Nel farsi sempre più sfumato dei confini «fra soggetto e
oggetto», tra sé e mondo – sono confini d’acqua,
del resto, che, già a partire dal titolo della raccolta,
ossimoricamente sfuggono alla presa – l’io lirico sembra
maturare una nitida visione metapoetica: «La trasparenza della
fotografia/è uno sguardo che si spinge lontano/(…)/talvolta
con serendipità/scopre angoli nascosti/porta alla luce dei
veri tesori», recita un testo particolarmente pregnante.
«Il
rapporto tra poesia e fotografia è di rottura e serendipità,
appropriazione e scambio, evocazione e metafora», scrive
Michael Nott nel suo saggio Photopoetry,
1845 – 2015. A critical history (2016):
quella di Lama è dunque una netta dichiarazione di poetica.

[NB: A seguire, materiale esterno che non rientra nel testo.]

(* ===== verification/Scan.v ===== *)
(** * Scan: numbers of sscanf

    [%d] of sscanf and fscanf, which several programs read numbers with, and the
    round trip with the numbers of sprintf. *)
From S2P Require Import Prelude LibC.
Local Open Scope cmodel_scope.
Local Open Scope Z_scope.

(** The number and what follows it. *)
Fixpoint skip_digits (s : list Z) : list Z :=
  match s with c :: s' => if isdigit c then skip_digits s' else s | [] => [] end.
Definition scan_int (s : list Z) : option (Z * list Z) :=
  let s1 := (take_sign (skip_space s)).2 in
  match s1 with
  | c :: _ => if isdigit c then Some ((strtol 10 s).1, skip_digits s1) else None
  | [] => None
  end.

(** Several of them; the variables that are not reached keep their values. *)
Fixpoint scan_ints (vars : list Z) (s : list Z) : list Z :=
  match vars with
  | [] => []
  | v :: vs => match scan_int s with Some (n, s) => n :: scan_ints vs s | None => v :: vs end
  end.

(** Numbers with a space between them. *)
Fixpoint spaced (ns : list Z) : list Z :=
  match ns with
  | [] => []
  | [n] => print_d n
  | n :: ns => print_d n ++ 32 :: spaced ns
  end.

(** ** Reading printed numbers *)

Definition ends_number (rest : list Z) : Prop := match rest with [] => True | c :: _ => isdigit c = false end.

Lemma digit_in_10 c : isdigit c = false → digit_in 10 c = None.
Proof.
  intros H. unfold digit_in, digit_of. rewrite H. unfold islower, isupper.
  destruct ((97 <=? c) && (c <=? 122)) eqn:E1; zcmp; [by rewrite (proj2 (Z.ltb_ge _ _)) by lia|].
  destruct ((65 <=? c) && (c <=? 90)) eqn:E2; zcmp; [by rewrite (proj2 (Z.ltb_ge _ _)) by lia|done].
Qed.

Lemma print_u_digits n : 0 <= n → Forall (λ c, isdigit c = true) (print_u 10 n).
Proof.
  intros Hn. unfold print_u. eapply Forall_impl; [by apply (print_digits_digits 12 10 ltac:(lia) n [] Hn)|].
  intros c (d & -> & Hd). unfold digit_char, isdigit. rewrite (proj2 (Z.ltb_lt d 10)) by lia. apply andb_true_iff. split; apply Z.leb_le; lia.
Qed.

Lemma print_u_shape n : 0 <= n → ∃ c l, print_u 10 n = c :: l ∧ isdigit c = true.
Proof.
  intros Hn. pose proof (print_u_digits n Hn) as Hd. pose proof (print_u_ne 10 n ltac:(lia) Hn) as Hne.
  destruct (print_u 10 n) as [|c l]; [done|]. apply Forall_cons in Hd as [Hc _]. by exists c, l.
Qed.

Lemma digit_not_special c : isdigit c = true → isspace c = false ∧ (c =? 45) = false ∧ (c =? 43) = false.
Proof. unfold isdigit, isspace. intros H. zcmp. split_and!; [|lia..]. zcmp. lia. Qed.

Lemma skip_digits_app l rest : Forall (λ c, isdigit c = true) l → ends_number rest → skip_digits (l ++ rest) = rest.
Proof.
  intros Hl Hr. induction Hl as [|c l Hc _ IH]; cbn [app skip_digits].
  - destruct rest as [|c r]; [done|]. cbn. cbn in Hr. by rewrite Hr.
  - by rewrite Hc.
Qed.

Lemma digits_val_end acc rest : ends_number rest → digits_val 10 acc rest = acc.
Proof. destruct rest as [|c r]; [done|]. cbn. intros Hr. by rewrite digit_in_10. Qed.

(** The digits of a number, whatever follows them. *)
Lemma digits_val_print_u n rest : 0 <= n < 10 ^ 12 → ends_number rest → digits_val 10 0 (print_u 10 n ++ rest) = n.
Proof.
  intros Hn Hr. unfold print_u. rewrite (digits_val_print 12 10 ltac:(lia) n 0 rest ltac:(lia)). rewrite digits_val_end by done. lia.
Qed.

Lemma scan_int_print n rest : is_s32 n → ends_number rest → scan_int (print_d n ++ rest) = Some (n, rest).
Proof.
  unfold is_s32. intros Hn Hr. unfold print_d. destruct (Z.ltb_spec n 0) as [Hneg|Hpos].
  - destruct (print_u_shape (- n)) as (c & l & E & Hc); [lia|]. pose proof (print_u_digits (- n) ltac:(lia)) as Hd. rewrite E in Hd. apply Forall_cons in Hd as [_ Hl].
    pose proof (digits_val_print_u (- n) rest ltac:(lia) Hr) as Hv. rewrite E in Hv.
    unfold scan_int. assert (skip_space ((45 :: print_u 10 (- n)) ++ rest) = 45 :: print_u 10 (- n) ++ rest) as Hsp by done.
    rewrite Hsp, E. cbn [app take_sign Z.eqb Pos.eqb snd]. rewrite Hc.
    assert (skip_digits (c :: l ++ rest) = rest) as -> by (apply (skip_digits_app (c :: l)); [by constructor|done]).
    do 2 f_equal. unfold strtol, signed_magnitude. cbn [app skip_space isspace Z.eqb Pos.eqb Z.leb Z.compare Pos.compare Pos.compare_cont andb orb take_sign].
    cbn [app] in Hv. rewrite Hv. unfold LONG_MAX, LONG_MIN.
    destruct (Z.gtb_spec (- - n) 2147483647); [lia|]. destruct (Z.ltb_spec (- - n) (-2147483648)); [lia|]. cbn. lia.
  - destruct (print_u_shape n) as (c & l & E & Hc); [lia|]. pose proof (print_u_digits n ltac:(lia)) as Hd. rewrite E in Hd. apply Forall_cons in Hd as [_ Hl].
    pose proof (digits_val_print_u n rest ltac:(lia) Hr) as Hv. rewrite E in Hv |- *. destruct (digit_not_special c Hc) as (Hs & H45 & H43).
    assert (take_sign (skip_space ((c :: l) ++ rest)) = (false, c :: l ++ rest)) as Ht by (cbn [app skip_space]; rewrite Hs; cbn [take_sign]; by rewrite H45, H43).
    unfold scan_int. rewrite Ht. cbn [snd]. rewrite Hc.
    assert (skip_digits (c :: l ++ rest) = rest) as -> by (apply (skip_digits_app (c :: l)); [by constructor|done]).
    do 2 f_equal. unfold strtol, signed_magnitude. rewrite Ht. change (10 =? 0) with false. cbn iota. cbn [app] in Hv. rewrite Hv. unfold LONG_MAX, LONG_MIN.
    destruct (Z.gtb_spec n 2147483647); [lia|]. destruct (Z.ltb_spec n (-2147483648)); [lia|]. done.
Qed.

Lemma scan_int_space s : scan_int (32 :: s) = scan_int s.
Proof. done. Qed.

(** Numbers that are printed with spaces between them are read back. *)
Lemma scan_ints_spaced ns : ∀ vars, Forall is_s32 ns → length vars = length ns → scan_ints vars (spaced ns) = ns.
Proof.
  assert (∀ ns vars pre, Forall is_s32 ns → length vars = length ns → (∀ s, scan_int (pre ++ s) = scan_int s) → scan_ints vars (pre ++ spaced ns) = ns) as Hgen.
  { clear ns. induction ns as [|n ns IH]; intros [|v vars] pre Hns Hl Hpre; try done. apply Forall_cons in Hns as [Hn Hns].
    cbn [scan_ints]. rewrite Hpre. destruct ns as [|m ns].
    - cbn [spaced]. rewrite <- (app_nil_r (print_d n)), scan_int_print by done. destruct vars; [done|discriminate Hl].
    - change (spaced (n :: m :: ns)) with (print_d n ++ 32 :: spaced (m :: ns)). rewrite scan_int_print by done. f_equal.
      apply (IH vars [32]); [done|by injection Hl|intros s; apply scan_int_space]. }
  intros vars Hn Hl. by apply (Hgen ns vars []).
Qed.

Mentre i suoi versi e la fotografia evocativa di Vitali portano in
scena, appropriandosene, la sensuale bellezza dei luoghi ritratti
(«sono questi i miei luoghi», scrive la poetessa), si
occupano simultaneamente di ciò che è visibile e di
quanto non lo è. Le parole che Antonio Prete dedica al saggio
di Yves Bonnefoy, Poesia
e fotografia (2014) lo
spiegano con invidiabile chiarezza: «(…)
nell’implacabile rivelazione del caso, della nuda materia,
dell’assenza che la fotografia ha introdotto, ci può
essere, grazie all’alleanza tra lo sguardo del poeta e lo
sguardo del fotografo, una nuova presenza, un nuovo tempo.
Un’immagine salvata. Il nulla non avrà trionfato».